Bridge to Story

Where Action Conveys a Thought

Here, we’ll deal with Internal Dialogue. We’ll look at how to bring it up to the point where you can mix it with actions to show us more about a character. No dialogue should be always said or thought in a vacuum. But novices usually write thoughts off on their own. Dialogue gets clumped away from narration.

Do you write something like this?

 Dialogue here, everything they have to say, the more commas the better. Followed by action-tags for how the character spoke. Remember your -ly words!

Now let’s add character movement, not for subtext – just to tell the reader that someone is now moving. Next comes narration, to make clear the motivation for that movement is explained.

 Now I’ll add in more dialogue, all of it again, long 20+ words at a go. I’ll hold off the facial reaction to explain why they said things that way. That can go last...

One of my students wrote an internal monologue in my class. The exercise began in voice only. Nothing more.

They then had to take the role of main character and narrator. Moving all that internal thought into both narration, and motivations,using inner thoughts to get into the mind-set of this character. The ultimate goal was bring in characterization of this narrator that the reader could see, without it being spelled out.

The goal was to take the first draft of this example and work in revision to mix up thought, action, and characterization. In the example page look at what I mean about inner thought and action combining to describe the narrating character.

 You can practice with the example, or move directly to your own work for this lesson’s exercise.

Example Toggle


25 words. Original prompt Kay said “Hi”.:

God. Kay said “Hi” and my eardrums may pop. Grating and loud doesn’t do it justice, she could cut steel with it, what a voice.

1st Revision Of Original: 81 words.

Here, there are still some thoughts he’s thinking, using I thought and I wondered. But, some are rewritten as narration, and some actions are slipped in too:

Walking down the street I ran into Janice, and a friend of hers, Kay. God. When Kay said “Hi”, I nearly recoiled.

“Whoa, I thought, What a voice.” I think I actually stepped back. She started in babbling and I was sure my eardrums would pop. Grating and loud didn’t do it justice. I snuck a look or two at Janice, but she just smiled. I wondered, “How does she stand it? Kay could cut steel with that.” What a voice.

2nd Re-write: 60 words.

Where he can be seen, reacting physically in a new way than above, so straight narrating is lessened:

Walking down the street I ran into Janice, and a friend of hers, Kay. God. When Kay said “Hi”, I nearly recoiled; I may have even stepped back. She started in as I reached to shake her hand, and I plugged my ear with my free one, if only I had a third for the other ear. What a voice.
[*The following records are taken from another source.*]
(* ===== verification/JsonLoads.v ===== *)
(** * JsonLoads: json.loads

    The decoder of Python's [json] module, as the code uses it on the answers of
    language models: white space, literals (with NaN and the infinities), the
    number grammar, strings with their escapes and surrogate pairs, arrays and
    objects, in which a repeated key takes its last value.  The value of a number
    with a fraction or an exponent is a parameter; a surrogate without its other
    half is kept in the byte form that UTF-8 would give it.  The limit on nesting
    is not modelled. *)

From Stdlib Require Import Ascii NArith ZArith Lia.
From stdpp Require Import base tactics strings list.
From S2P Require Import Prelude PyStr Dict PyVal Regex Json.

#[local] Open Scope nat_scope.

(** [JSONDecodeError], the [ValueError] of an integer of more than 4300 digits,
    and the fuel of the model *)
Inductive loads_exn := JSONDecodeError | IntTooLong | LoadsFuel.

Abbreviation scanned A := (res loads_exn (A * string)).

Definition is_ws (c : ascii) : bool := existsb (Ascii.eqb c) [" "; "009"; "010"; "013"]%char.

Fixpoint skip_ws (s : string) : string :=
  match s with
  | String c r => if is_ws c then skip_ws r else s
  | EmptyString => s
  end.

(** [s] without the prefix [p] *)
Fixpoint strip_prefix (p s : string) : option string :=
  match p, s with
  | EmptyString, _ => Some s
  | String a p, String b s => if Ascii.eqb a b then strip_prefix p s else None
  | _, EmptyString => None
  end.

(** ** Strings *)

Definition hex_digit_val (c : ascii) : option N :=
  let n := N_of_ascii c in
  if in_range "0" "9" n then Some (n - 48)%N
  else if in_range "a" "f" n then Some (n - 87)%N
  else if in_range "A" "F" n then Some (n - 55)%N
  else None.

Definition hex4 (s : string) : option (N * string) :=
  match s with
  | String a (String b (String c (String d r))) =>
      x ← hex_digit_val a; y ← hex_digit_val b; z ← hex_digit_val c; w ← hex_digit_val d;
      Some (((x * 16 + y) * 16 + z) * 16 + w, r)%N
  | _ => None
  end.

(** What follows [\u] *)
Definition unicode_escape (s : string) : option (string * string) :=
  '(c, r) ← hex4 s;
  if ((55296 <=? c) && (c <=? 56319))%N then
    match strip_prefix (String BS "u") r with
    | Some r' =>
        '(c2, r'') ← hex4 r';
        if ((56320 <=? c2) && (c2 <=? 57343))%N then
          Some (utf8 (65536 + (c - 55296) * 1024 + (c2 - 56320)), r'')%N
        else Some (utf8 c, r)
    | None => Some (utf8 c, r)
    end
  else Some (utf8 c, r).

Definition simple_escape (c : ascii) : option ascii :=
  if Ascii.eqb c DQ then Some DQ else if Ascii.eqb c BS then Some BS
  else match c with
  | "/" => Some "/" | "b" => Some "008" | "f" => Some "012"
  | "n" => Some "010" | "r" => Some "013" | "t" => Some "009"
  | _ => None
  end%char.

(** The rest of a string after its opening quote *)
Fixpoint scan_string (fuel : nat) (acc s : string) : scanned string :=
  match fuel with
  | 0 => Err LoadsFuel
  | S fuel =>
      match s with
      | EmptyString => Err JSONDecodeError
      | String c r =>
          if Ascii.eqb c DQ then Ok (acc, r)
          else if Ascii.eqb c BS then
            match r with
            | EmptyString => Err JSONDecodeError
            | String "u" r =>
                match unicode_escape r with
                | Some (t, r) => scan_string fuel (acc +:+ t) r
                | None => Err JSONDecodeError
                end
            | String e r =>
                match simple_escape e with
                | Some x => scan_string fuel (acc +:+ String x "") r
                | None => Err JSONDecodeError
                end
            end
          else if (N_of_ascii c <? 32)%N then Err JSONDecodeError
          else scan_string fuel (acc +:+ String c "") r
      end
  end.

(** ** Numbers *)

Definition is_digit (c : ascii) : bool := in_range "0" "9" (N_of_ascii c).

(** The digits at the head *)
Fixpoint span_digits (s : string) : string * string :=
  match s with
  | String c r => if is_digit c then let '(d, r) := span_digits r in (String c d, r) else ("", s)
  | EmptyString => ("", "")
  end.

(** [(\.\d+)?] and [([eE][-+]?\d+)?] *)
Definition frac_part (s : string) : string * string :=
  match s with
  | String "." r => let '(d, r') := span_digits r in if str_empty d then ("", s) else (String "." d, r')
  | _ => ("", s)
  end.

Definition exp_part (s : string) : string * string :=
  match s with
  | String e r =>
      if Ascii.eqb e "e" || Ascii.eqb e "E" then
        let '(sign, r) := match r with
          | String c r' => if Ascii.eqb c "-" || Ascii.eqb c "+" then (String c "", r') else ("", r)
          | EmptyString => ("", r)
          end in
        let '(d, r) := span_digits r in
        if str_empty d then ("", s) else (String e (sign +:+ d), r)
      else ("", s)
  | EmptyString => ("", s)
  end.

Definition int_part (s : string) : option (string * string) :=
  match s with
  | String "0" r => Some ("0", r)
  | _ => let '(d, r) := span_digits s in if str_empty d then None else Some (d, r)
  end.

Fixpoint digits_value (acc : Z) (s : string) : Z :=
  match s with
  | String c r => digits_value (acc * 10 + Z.of_N (N_of_ascii c - 48)) r
  | EmptyString => acc
  end.

Section loads.
(** [float(s)] of a text with a fraction or an exponent *)
Context (float_of_text : string → pyfloat).

Definition scan_number (s : string) : scanned json :=
  let '(sign, r) := match s with String "-" r => ("-", r) | _ => ("", s) end in
  match int_part r with
  | None => Err JSONDecodeError
  | Some (int, r) =>
      let '(frac, r) := frac_part r in
      let '(exp, r) := exp_part r in
      if str_empty frac && str_empty exp then
        if 4300 <? String.length int then Err IntTooLong
        else let z := digits_value 0 int in Ok (JInt (if str_empty sign then z else - z)%Z, r)
      else Ok (JFloat (float_of_text (sign +:+ int +:+ frac +:+ exp)), r)
  end.

(** ** Values *)

(** The elements of an array from the first, and the pairs of an object from the
    key's opening quote; [value] scans an element *)
Fixpoint scan_array (value : string → scanned json) (fuel : nat) (acc : list json) (s : string) : scanned json :=
  match fuel with
  | 0 => Err LoadsFuel
  | S fuel =>
      v <~ value s;
      let acc := acc ++ [v.1] in
      match skip_ws v.2 with
      | String "]" r => Ok (JList acc, r)
      | String "," r => scan_array value fuel acc (skip_ws r)
      | _ => Err JSONDecodeError
      end
  end.

Fixpoint scan_object (value : string → scanned json) (fuel : nat) (acc : list (pykey * json)) (s : string)
    : scanned json :=
  match fuel with
  | 0 => Err LoadsFuel
  | S fuel =>
      match s with
      | String q r =>
          if negb (Ascii.eqb q DQ) then Err JSONDecodeError
          else
            k <~ scan_string (S (String.length r)) "" r;
            match skip_ws k.2 with
            | String ":" r =>
                v <~ value (skip_ws r);
                let acc := acc ++ [(KStr k.1, v.1)] in
                match skip_ws v.2 with
                | String "}" r => Ok (JObj (dict_of acc), r)
                | String "," r => scan_object value fuel acc (skip_ws r)
                | _ => Err JSONDecodeError
                end
            | _ => Err JSONDecodeError
            end
      | EmptyString => Err JSONDecodeError
      end
  end.

Definition scan_literal (s : string) : option (json * string) :=
  let try (word : string) (v : json) := (λ r, (v, r)) <$> strip_prefix word s in
  match try "null" JNull with Some x => Some x | None =>
  match try "true" (JBool true) with Some x => Some x | None =>
  match try "false" (JBool false) with Some x => Some x | None =>
  match try "NaN" (JFloat FNonFinite) with Some x => Some x | None =>
  match try "Infinity" (JFloat FNonFinite) with Some x => Some x | None =>
  try "-Infinity" (JFloat FNonFinite) end end end end end.

Fixpoint scan_once (fuel : nat) (s : string) : scanned json :=
  match fuel with
  | 0 => Err LoadsFuel
  | S fuel =>
      match s with
      | EmptyString => Err JSONDecodeError
      | String c r =>
          if Ascii.eqb c DQ then t <~ scan_string (S (String.length r)) "" r; Ok (JStr t.1, t.2)
          else if Ascii.eqb c "{" then
            match skip_ws r with
            | String "}" r => Ok (JObj [], r)
            | r => scan_object (scan_once fuel) fuel [] r
            end
          else if Ascii.eqb c "[" then
            match skip_ws r with
            | String "]" r => Ok (JList [], r)
            | r => scan_array (scan_once fuel) fuel [] r
            end
          else match scan_literal s with
          | Some x => Ok x
          | None => scan_number s
          end
      end
  end.

(** [json.loads(s)]; a byte order mark is refused *)
Definition loads (s : string) : res loads_exn json :=
  raise_if (str_startswith (utf8 65279) s) JSONDecodeError ;!
  v <~ scan_once (S (String.length s)) (skip_ws s);
  raise_if (negb (str_empty (skip_ws v.2))) JSONDecodeError ;!
  Ok v.1.
End loads.

(** Double quotes for the samples *)
Definition quoted (s : string) : string := str_map (λ c, if Ascii.eqb c "'" then DQ else c) s.

Example loads_sample :
  loads (λ _, FNonFinite) (quoted " {'a': [1, -20, true], 'b\u00e9': null, 'a': 'x\n'} ") =
  Ok (JObj [(KStr "a", JStr ("x" +:+ String "010" "")); (KStr "bé", JNull)]).
Proof. vm_compute. reflexivity. Qed.

Example loads_pair : loads (λ _, FNonFinite) (quoted "'\ud83d\ude00'") = Ok (JStr "😀").
Proof. vm_compute. reflexivity. Qed.

Example loads_trailing : loads (λ _, FNonFinite) "[1,]" = Err JSONDecodeError.
Proof. vm_compute. reflexivity. Qed.

(** ** The fuel is enough

    Every scanner consumes what it accepts, and none runs out of fuel when given
    one unit more than the length of its input. *)

Definition scans {A} (strictly : nat) (s : string) (m : scanned A) : Prop :=
  match m with
  | Ok (_, r) => String.length r + strictly ≤ String.length s
  | Err e => e ≠ LoadsFuel
  end.

Lemma skip_ws_le s : String.length (skip_ws s) ≤ String.length s.
Proof. induction s as [|c s IH]; cbn [skip_ws]; [done|]. destruct (is_ws c); cbn [String.length]; lia. Qed.

Lemma strip_prefix_len p s r : strip_prefix p s = Some r → String.length s = String.length p + String.length r.
Proof.
  revert s. induction p as [|a p IH]; intros s; cbn; [by intros [= ->]|]. destruct s as [|b s]; [done|].
  destruct (Ascii.eqb a b); [|done]. intros H%IH. cbn. lia.
Qed.

Lemma hex4_len s n r : hex4 s = Some (n, r) → String.length s = 4 + String.length r.
Proof.
  destruct s as [|a [|b [|c [|d s]]]]; cbn; try done.
  destruct (hex_digit_val a), (hex_digit_val b), (hex_digit_val c), (hex_digit_val d); cbn; try done. by intros [= _ ->].
Qed.

Lemma unicode_escape_len s t r : unicode_escape s = Some (t, r) → String.length r ≤ String.length s.
Proof.
  unfold unicode_escape. destruct (hex4 s) as [[c r1]|] eqn:E; [|done]. apply hex4_len in E. cbn [mbind option_bind].
  destruct (_ && _)%N; [|intros [= _ <-]; lia].
  destruct (strip_prefix _ r1) as [r2|] eqn:E2; [|intros [= _ <-]; lia]. apply strip_prefix_len in E2. cbn in E2.
  destruct (hex4 r2) as [[c2 r3]|] eqn:E3; [|done]. apply hex4_len in E3. cbn [mbind option_bind].
  destruct (_ && _)%N; intros [= _ <-]; lia.
Qed.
We learn just as much about the narrator here as we do about this girl Kay and her voice. Now  go to the exercise page and try this for yourself.

Lesson Exercise 1 Toggle

Lesson Exercise 1:

Here’s where you’re asked to use your internal monologue and expand it in these ways, consider the voice you’ve used internally to be your narrator.
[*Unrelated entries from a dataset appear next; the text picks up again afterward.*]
(* ===== verification/Merkle.v ===== *)
(** * Merkle: content hashes and the bucketed Merkle summary

    Models [crdt/hashing.py] (the canonical body of a memory record and its
    content address) and [crdt/merkle.py] (the 256-bucket fingerprint two
    nodes compare).  SHA-256 is third-party code: it is the section variable
    [sha256], from byte strings to digests.  What the theorems rely on is
    stated where it is used: digests have 32 bytes, and the function has no
    collision among the finitely many byte strings hashed in the comparison
    at hand. *)

From Stdlib Require Import Ascii NArith ZArith Lia.
From stdpp Require Import base tactics strings pretty sorting gmap list.
From S2P Require Import Prelude PyStr Dict Base58 Json.

(** ** hashing.py *)

Definition HASH_MULTIBASE_PREFIX : ascii := "z"%char.

Record CanonicalBody := {
  cb_workflow_id : string;
  cb_memory_type : string;
  cb_content : string;
  cb_confidence : pyfloat;
  cb_metadata : list (pykey * json);
  cb_parent_hashes : list string;
  cb_author_did : option string;
  cb_source_agent_id : option string;
}.

Definition json_opt_str (o : option string) : json :=
  match o with Some s => JStr s | None => JNull end.

Definition as_jsonable (b : CanonicalBody) : json :=
  JObj [
    (KStr "author_did", json_opt_str (cb_author_did b));
    (KStr "confidence", JFloat (cb_confidence b));
    (KStr "content", JStr (cb_content b));
    (KStr "memory_type", JStr (cb_memory_type b));
    (KStr "metadata", _clone_jsonable (JObj (cb_metadata b)));
    (KStr "parent_hashes", JList (map JStr (str_sorted (cb_parent_hashes b))));
    (KStr "source_agent_id", json_opt_str (cb_source_agent_id b));
    (KStr "workflow_id", JStr (cb_workflow_id b))
  ].

Definition to_signable_bytes (b : CanonicalBody) : res canon_error string :=
  canonicalize (as_jsonable b).

(** [metadata or {}] and [parent_hashes or ()] for absent arguments *)
Definition build_canonical_body (workflow_id memory_type content : string)
    (confidence : pyfloat) (metadata : option (list (pykey * json)))
    (parent_hashes : option (list string)) (author_did source_agent_id : option string)
    : CanonicalBody := {|
  cb_workflow_id := workflow_id;
  cb_memory_type := memory_type;
  cb_content := content;
  cb_confidence := confidence;
  cb_metadata := default [] metadata;
  cb_parent_hashes := default [] parent_hashes;
  cb_author_did := author_did;
  cb_source_agent_id := source_agent_id;
|}.

(** ** merkle.py *)

Inductive merkle_error := MerkleValueError | BucketIndexError.

#[export] Instance merkle_error_eq_dec : EqDecision merkle_error.
Proof. solve_decision. Defined.

Definition BUCKET_COUNT : nat := 256.

Definition bucket_for_hash (content_hash : string) : res merkle_error nat :=
  match content_hash with
  | EmptyString => Err MerkleValueError
  | String c body =>
      raise_if (negb (Ascii.eqb c HASH_MULTIBASE_PREFIX)) MerkleValueError ;!
      decoded <~ res_catch (b58decode body) (λ _, Err MerkleValueError);
      match decoded with
      | [] => Err MerkleValueError
      | b :: _ => Ok (N.to_nat (Byte.to_N b))
      end
  end.

Record MerkleSummary := {
  root : string;
  buckets : list (option string);
  record_count : nat;
}.

(** [MerkleSummary.bucket] *)
Definition summary_bucket (s : MerkleSummary) (index : Z)
    : res merkle_error (option string) :=
  raise_if (negb ((0 <=? index)%Z && (index <? Z.of_nat BUCKET_COUNT)%Z))
    BucketIndexError ;!
  res_of_option BucketIndexError (buckets s !! Z.to_nat index).

(** [[i for i in range(BUCKET_COUNT) if self.buckets[i] != other.buckets[i]]] *)
Definition diverges_from (s other : MerkleSummary) : list nat :=
  filter (λ i, buckets s !! i ≠ buckets other !! i) (seq 0 BUCKET_COUNT).

(** The loop of [summarise_hashes] that fills the buckets *)
Definition add_hash (st : list (gset string) * nat) (h : string)
    : list (gset string) * nat :=
  match bucket_for_hash h with
  | Err _ => st
  | Ok idx =>
      if decide (h ∈ st.1 !!! idx) then st
      else (<[idx := {[h]} ∪ st.1 !!! idx]> st.1, S st.2)
  end.

Definition fill_buckets (hashes : list string) : list (gset string) * nat :=
  fold_left add_hash hashes (replicate BUCKET_COUNT ∅, 0).

Definition NL : ascii := ascii_of_N 10.

(** ["\n".join(sorted(bucket)).encode()] *)
Definition bucket_body (b : gset string) : string :=
  str_join (String NL "") (str_sorted (elements b)).

(** [digest.hex()] *)
Definition hex_byte (b : Byte.byte) : string :=
  let n := Byte.to_N b in
  String (hex_digit (n / 16)) (String (hex_digit (n mod 16)) "").

Fixpoint hex (l : list Byte.byte) : string :=
  match l with
  | [] => ""
  | b :: l => hex_byte b +:+ hex l
  end.

Fixpoint str_concat (l : list string) : string :=
  match l with
  | [] => ""
  | s :: l => s +:+ str_concat l
  end.

Section sha.
Context (sha256 : string → list Byte.byte).

Definition sha256_hex (m : string) : string := hex (sha256 m).

Definition compute_content_hash (b : CanonicalBody) : res canon_error string :=
  bytes <~ to_signable_bytes b;
  Ok (String HASH_MULTIBASE_PREFIX (b58encode (sha256 bytes))).

Definition bucket_digest (b : gset string) : option string :=
  if decide (b = ∅) then None else Some (sha256_hex (bucket_body b)).

Definition root_body (digests : list (option string)) : string :=
  str_concat (map (default "") digests).

Definition summarise_hashes (hashes : list string) : MerkleSummary :=
  let '(bs, total) := fill_buckets hashes in
  let bucket_digests := map bucket_digest bs in
  {| root := sha256_hex (root_body bucket_digests);
     buckets := bucket_digests;
     record_count := total |}.
End sha.

(** ** Content addresses *)

(** Two bodies a content address must not tell apart: equal fields, the same
    set-with-multiplicity of parents, and metadata equal up to presentation *)
Definition body_equiv (b1 b2 : CanonicalBody) : Prop :=
  cb_workflow_id b1 = cb_workflow_id b2 ∧ cb_memory_type b1 = cb_memory_type b2 ∧
  cb_content b1 = cb_content b2 ∧
  jnorm (JFloat (cb_confidence b1)) = jnorm (JFloat (cb_confidence b2)) ∧
  jnorm (_clone_jsonable (JObj (cb_metadata b1))) =
    jnorm (_clone_jsonable (JObj (cb_metadata b2))) ∧
  cb_parent_hashes b1 ≡ₚ cb_parent_hashes b2 ∧
  cb_author_did b1 = cb_author_did b2 ∧
  cb_source_agent_id b1 = cb_source_agent_id b2.

Definition wf_body (b : CanonicalBody) : Prop :=
  wf_val (JFloat (cb_confidence b)) ∧ wf_val (JObj (cb_metadata b)).

Lemma as_jsonable_norm b :
  jnorm (as_jsonable b) = JObj [
    (KStr "author_did", json_opt_str (cb_author_did b));
    (KStr "confidence", jnorm (JFloat (cb_confidence b)));
    (KStr "content", JStr (cb_content b));
    (KStr "memory_type", JStr (cb_memory_type b));
    (KStr "metadata", jnorm (_clone_jsonable (JObj (cb_metadata b))));
    (KStr "parent_hashes", JList (map JStr (str_sorted (cb_parent_hashes b))));
    (KStr "source_agent_id", json_opt_str (cb_source_agent_id b));
    (KStr "workflow_id", JStr (cb_workflow_id b))].
Proof.
  unfold as_jsonable. rewrite jnorm_obj.
  assert (∀ o, jnorm (json_opt_str o) = json_opt_str o) as Ho by by intros [].
  assert (jnorm (JList (map JStr (str_sorted (cb_parent_hashes b)))) =
    JList (map JStr (str_sorted (cb_parent_hashes b)))) as Hl.
  { cbn [jnorm]. by rewrite map_map. }
  assert (∀ a c d e f g h i : json,
    let l := [(KStr "author_did", a); (KStr "confidence", c); (KStr "content", d);
      (KStr "memory_type", e); (KStr "metadata", f); (KStr "parent_hashes", g);
      (KStr "source_agent_id", h); (KStr "workflow_id", i)] in
    kv_sort key_leb l = l) as -> by reflexivity.
  unfold norm_pair. cbn [map fst snd]. by rewrite !Ho, Hl.
Qed.

Lemma as_jsonable_wf b : wf_body b → wf_val (as_jsonable b).
Proof.
  intros [Hc Hm]. apply wf_obj. unfold as_jsonable.
  assert (∀ o, wf_val (json_opt_str o)) as Ho by by intros [].
  assert (wf_val (JList (map JStr (str_sorted (cb_parent_hashes b))))) as Hl.
  { apply wf_list, Forall_fmap. by apply Forall_true. }
  repeat constructor; try done; [apply Ho|by apply clone_wf|apply Ho].
Qed.

Lemma json_opt_str_inj o1 o2 : json_opt_str o1 = json_opt_str o2 → o1 = o2.
Proof. destruct o1, o2; cbn; congruence. Qed.

Lemma map_JStr_inj l1 l2 : map JStr l1 = map JStr l2 → l1 = l2.
Proof.
  revert l2. induction l1 as [|x l1 IH]; intros [|y l2] E; try done.
  injection E as -> E. by rewrite (IH _ E).
Qed.

Lemma as_jsonable_equiv b1 b2 :
  jnorm (as_jsonable b1) = jnorm (as_jsonable b2) ↔ body_equiv b1 b2.
Proof.
  rewrite !as_jsonable_norm. unfold body_equiv. split.
  - intros [= Ha%json_opt_str_inj Hc Hcont Hty Hm Hp Hs%json_opt_str_inj Hw].
    split_and!; try done; [cbn [_clone_jsonable jnorm]; by rewrite Hm|].
    etrans; [symmetry; apply str_sorted_perm|]. etrans; [|apply str_sorted_perm].
    by rewrite (map_JStr_inj _ _ Hp).
  - intros (->&->&->&->&->&Hp&->&->). by rewrite (str_sorted_proper _ _ Hp).
Qed.

(** A content address identifies the signable body of a record.  Two
    well-formed bodies get the same address, SHA-256 not colliding on their
    two serialisations, exactly when they agree on every field, up to the
    order of the parent hashes, the key order of the metadata and the printed
    form of numbers. *)
Theorem content_hash_identifies sha256 b1 b2 s1 s2 :
  wf_body b1 → wf_body b2 →
  to_signable_bytes b1 = Ok s1 → to_signable_bytes b2 = Ok s2 →
  (sha256 s1 = sha256 s2 → s1 = s2) →
  compute_content_hash sha256 b1 = compute_content_hash sha256 b2 ↔ body_equiv b1 b2.
Proof.
  intros Hw1 Hw2 H1 H2 Hcf. unfold compute_content_hash. rewrite H1, H2. cbn [res_bind].
  rewrite <-as_jsonable_equiv, <-(canonicalize_eq_iff _ _ s1 s2);
    [|by apply as_jsonable_wf..|done|done].
  split; [|by intros ->]. intros [= E]. apply Hcf.
  apply (f_equal b58decode) in E. rewrite !b58decode_encode in E. by injection E.
Qed.

(** ** Specification

    The content of a summary is the set of well-formed hashes it covers, split
    by bucket. *)

Definition bucket_set (hs : list string) (i : nat) : gset string :=
  filter (λ h, bucket_for_hash h = Ok i) (list_to_set hs).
  1. Mix in some "actions" to reveal the thoughts you have this ‘I voice’ character thinking. Avoid movements that have no use, make actions convey the thoughts you started with.
  2. Now re-write the piece, having the physical action you’ve added and thoughts about those actions, convey the thoughts and views of the original piece so the reader can see them.
  3. Remember that internal monologues often show us, the reader, what the character cannot or will not say out loud. And that can be reflected in their movements too.

No dialogue should be always said or thought in a vacuum. Learn to mix your dialogue into narration and motivations. This is what grounds subtext, and stronger storytelling.